> Supplied material
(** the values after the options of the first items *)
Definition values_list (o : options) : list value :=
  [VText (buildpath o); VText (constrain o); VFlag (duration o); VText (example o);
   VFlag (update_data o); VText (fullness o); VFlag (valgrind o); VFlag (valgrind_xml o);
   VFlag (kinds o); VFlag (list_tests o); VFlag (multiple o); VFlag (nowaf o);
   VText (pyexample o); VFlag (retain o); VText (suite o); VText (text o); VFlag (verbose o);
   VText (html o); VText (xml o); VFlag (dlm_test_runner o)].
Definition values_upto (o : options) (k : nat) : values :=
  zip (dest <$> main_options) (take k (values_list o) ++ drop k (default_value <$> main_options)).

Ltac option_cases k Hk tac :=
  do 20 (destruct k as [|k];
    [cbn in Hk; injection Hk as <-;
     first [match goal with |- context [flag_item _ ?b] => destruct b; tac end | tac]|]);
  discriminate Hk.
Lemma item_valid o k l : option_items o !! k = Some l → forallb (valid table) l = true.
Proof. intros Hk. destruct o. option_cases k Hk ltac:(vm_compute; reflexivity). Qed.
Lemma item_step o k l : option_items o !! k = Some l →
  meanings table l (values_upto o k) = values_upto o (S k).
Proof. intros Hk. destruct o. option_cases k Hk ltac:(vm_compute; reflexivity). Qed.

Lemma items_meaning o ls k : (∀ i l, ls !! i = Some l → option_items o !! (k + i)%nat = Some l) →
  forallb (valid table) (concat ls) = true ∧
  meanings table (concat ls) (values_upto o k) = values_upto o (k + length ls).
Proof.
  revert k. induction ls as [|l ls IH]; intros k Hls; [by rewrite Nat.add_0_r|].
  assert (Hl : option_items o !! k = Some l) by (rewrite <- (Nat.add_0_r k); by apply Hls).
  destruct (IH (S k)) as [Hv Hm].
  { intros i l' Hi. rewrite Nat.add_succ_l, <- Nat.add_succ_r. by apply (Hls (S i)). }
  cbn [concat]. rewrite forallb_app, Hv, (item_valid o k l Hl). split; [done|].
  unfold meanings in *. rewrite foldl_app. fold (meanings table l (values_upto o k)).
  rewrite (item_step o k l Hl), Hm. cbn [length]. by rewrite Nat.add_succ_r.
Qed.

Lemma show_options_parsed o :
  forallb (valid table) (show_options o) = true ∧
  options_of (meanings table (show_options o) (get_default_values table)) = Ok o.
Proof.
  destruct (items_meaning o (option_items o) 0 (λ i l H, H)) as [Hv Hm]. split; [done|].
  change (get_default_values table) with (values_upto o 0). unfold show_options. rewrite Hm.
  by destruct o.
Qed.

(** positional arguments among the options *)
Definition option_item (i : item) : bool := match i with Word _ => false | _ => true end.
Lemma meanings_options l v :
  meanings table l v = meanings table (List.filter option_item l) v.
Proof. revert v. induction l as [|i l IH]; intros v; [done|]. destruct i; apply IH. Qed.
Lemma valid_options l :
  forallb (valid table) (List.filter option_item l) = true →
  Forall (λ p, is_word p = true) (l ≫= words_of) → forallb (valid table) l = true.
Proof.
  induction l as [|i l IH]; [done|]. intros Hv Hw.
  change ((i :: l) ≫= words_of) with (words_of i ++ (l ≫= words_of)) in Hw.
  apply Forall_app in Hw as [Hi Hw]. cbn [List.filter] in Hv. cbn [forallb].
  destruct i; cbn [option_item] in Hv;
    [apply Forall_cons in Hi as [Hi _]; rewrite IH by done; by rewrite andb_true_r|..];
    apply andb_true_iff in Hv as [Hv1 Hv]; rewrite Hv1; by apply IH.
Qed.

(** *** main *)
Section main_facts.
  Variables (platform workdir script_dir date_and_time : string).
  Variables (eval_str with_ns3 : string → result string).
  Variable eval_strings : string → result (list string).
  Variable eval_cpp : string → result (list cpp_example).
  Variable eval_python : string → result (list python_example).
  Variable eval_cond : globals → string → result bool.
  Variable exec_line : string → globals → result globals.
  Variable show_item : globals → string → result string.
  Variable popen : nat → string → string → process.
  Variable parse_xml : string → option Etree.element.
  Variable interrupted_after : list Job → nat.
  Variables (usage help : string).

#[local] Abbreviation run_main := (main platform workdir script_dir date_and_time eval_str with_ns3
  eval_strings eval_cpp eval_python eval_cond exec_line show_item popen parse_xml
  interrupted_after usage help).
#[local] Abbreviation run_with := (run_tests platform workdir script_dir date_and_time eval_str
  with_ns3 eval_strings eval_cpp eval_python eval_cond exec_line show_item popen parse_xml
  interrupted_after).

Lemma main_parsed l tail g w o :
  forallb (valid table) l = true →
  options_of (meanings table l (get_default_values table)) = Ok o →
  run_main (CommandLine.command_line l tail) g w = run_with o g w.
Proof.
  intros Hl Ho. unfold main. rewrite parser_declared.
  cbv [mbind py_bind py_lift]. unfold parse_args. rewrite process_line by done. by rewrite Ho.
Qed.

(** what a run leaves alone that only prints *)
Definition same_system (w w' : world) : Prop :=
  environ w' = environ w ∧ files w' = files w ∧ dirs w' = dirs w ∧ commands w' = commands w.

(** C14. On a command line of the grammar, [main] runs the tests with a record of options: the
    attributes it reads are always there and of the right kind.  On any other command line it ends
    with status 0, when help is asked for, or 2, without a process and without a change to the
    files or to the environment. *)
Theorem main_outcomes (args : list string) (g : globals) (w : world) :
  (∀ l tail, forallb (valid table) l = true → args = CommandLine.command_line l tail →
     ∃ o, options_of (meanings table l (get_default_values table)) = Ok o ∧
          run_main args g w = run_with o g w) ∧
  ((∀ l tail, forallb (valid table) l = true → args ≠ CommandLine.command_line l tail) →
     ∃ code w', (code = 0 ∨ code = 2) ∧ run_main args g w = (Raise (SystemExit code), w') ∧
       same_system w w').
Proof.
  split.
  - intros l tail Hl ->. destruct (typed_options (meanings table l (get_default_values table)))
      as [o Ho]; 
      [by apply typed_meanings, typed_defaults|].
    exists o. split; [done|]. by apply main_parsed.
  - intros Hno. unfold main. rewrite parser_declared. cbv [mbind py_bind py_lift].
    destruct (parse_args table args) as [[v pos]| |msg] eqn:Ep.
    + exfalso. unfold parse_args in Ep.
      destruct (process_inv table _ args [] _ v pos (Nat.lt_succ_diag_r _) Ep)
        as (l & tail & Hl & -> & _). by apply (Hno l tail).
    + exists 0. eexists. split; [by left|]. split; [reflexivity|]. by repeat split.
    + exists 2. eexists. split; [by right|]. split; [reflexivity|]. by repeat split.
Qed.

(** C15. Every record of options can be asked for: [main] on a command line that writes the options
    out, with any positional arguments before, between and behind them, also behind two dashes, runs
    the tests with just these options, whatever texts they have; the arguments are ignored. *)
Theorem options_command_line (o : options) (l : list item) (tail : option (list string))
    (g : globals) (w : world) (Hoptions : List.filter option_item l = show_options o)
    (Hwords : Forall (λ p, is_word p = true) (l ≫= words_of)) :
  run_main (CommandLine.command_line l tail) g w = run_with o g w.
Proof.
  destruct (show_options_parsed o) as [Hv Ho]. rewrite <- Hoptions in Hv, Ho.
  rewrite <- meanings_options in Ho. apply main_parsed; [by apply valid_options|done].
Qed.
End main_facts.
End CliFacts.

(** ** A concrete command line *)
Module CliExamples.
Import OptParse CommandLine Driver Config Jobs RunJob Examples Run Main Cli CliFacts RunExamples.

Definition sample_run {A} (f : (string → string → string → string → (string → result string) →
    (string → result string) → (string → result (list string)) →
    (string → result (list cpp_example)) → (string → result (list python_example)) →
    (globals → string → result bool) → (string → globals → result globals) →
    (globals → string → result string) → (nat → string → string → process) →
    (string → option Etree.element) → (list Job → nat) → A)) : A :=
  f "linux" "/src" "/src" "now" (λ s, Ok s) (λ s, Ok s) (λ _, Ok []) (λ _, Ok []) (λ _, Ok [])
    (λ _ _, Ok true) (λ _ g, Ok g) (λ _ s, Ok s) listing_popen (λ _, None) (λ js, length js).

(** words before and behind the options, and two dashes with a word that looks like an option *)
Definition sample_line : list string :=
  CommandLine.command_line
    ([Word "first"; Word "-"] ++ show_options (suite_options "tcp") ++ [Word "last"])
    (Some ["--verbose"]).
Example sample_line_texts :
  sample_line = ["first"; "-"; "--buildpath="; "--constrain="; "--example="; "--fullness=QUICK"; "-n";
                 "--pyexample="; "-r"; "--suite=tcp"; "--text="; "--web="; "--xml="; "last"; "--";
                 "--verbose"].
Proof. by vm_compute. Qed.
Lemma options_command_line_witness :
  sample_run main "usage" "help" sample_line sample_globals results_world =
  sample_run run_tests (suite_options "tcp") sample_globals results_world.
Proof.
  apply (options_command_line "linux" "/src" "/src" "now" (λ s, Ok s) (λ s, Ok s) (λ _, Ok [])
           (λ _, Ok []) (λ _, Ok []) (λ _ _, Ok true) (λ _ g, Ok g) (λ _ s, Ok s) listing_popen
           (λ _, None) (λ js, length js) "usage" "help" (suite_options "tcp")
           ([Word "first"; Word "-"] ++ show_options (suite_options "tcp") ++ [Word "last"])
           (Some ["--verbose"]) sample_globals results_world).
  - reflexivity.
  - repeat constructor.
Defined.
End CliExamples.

> Required work
Scan the entries above for the string "split" and copy each line containing it.

> Reply
  cbn [concat]. rewrite forallb_app, Hv, (item_valid o k l Hl). split; [done|].
  destruct (items_meaning o (option_items o) 0 (λ i l H, H)) as [Hv Hm]. split; [done|].
  split.
    exists o. split; [done|]. by apply main_parsed.
    + exists 0. eexists. split; [by left|]. split; [reflexivity|]. by repeat split.
    + exists 2. eexists. split; [by right|]. split; [reflexivity|]. by repeat split.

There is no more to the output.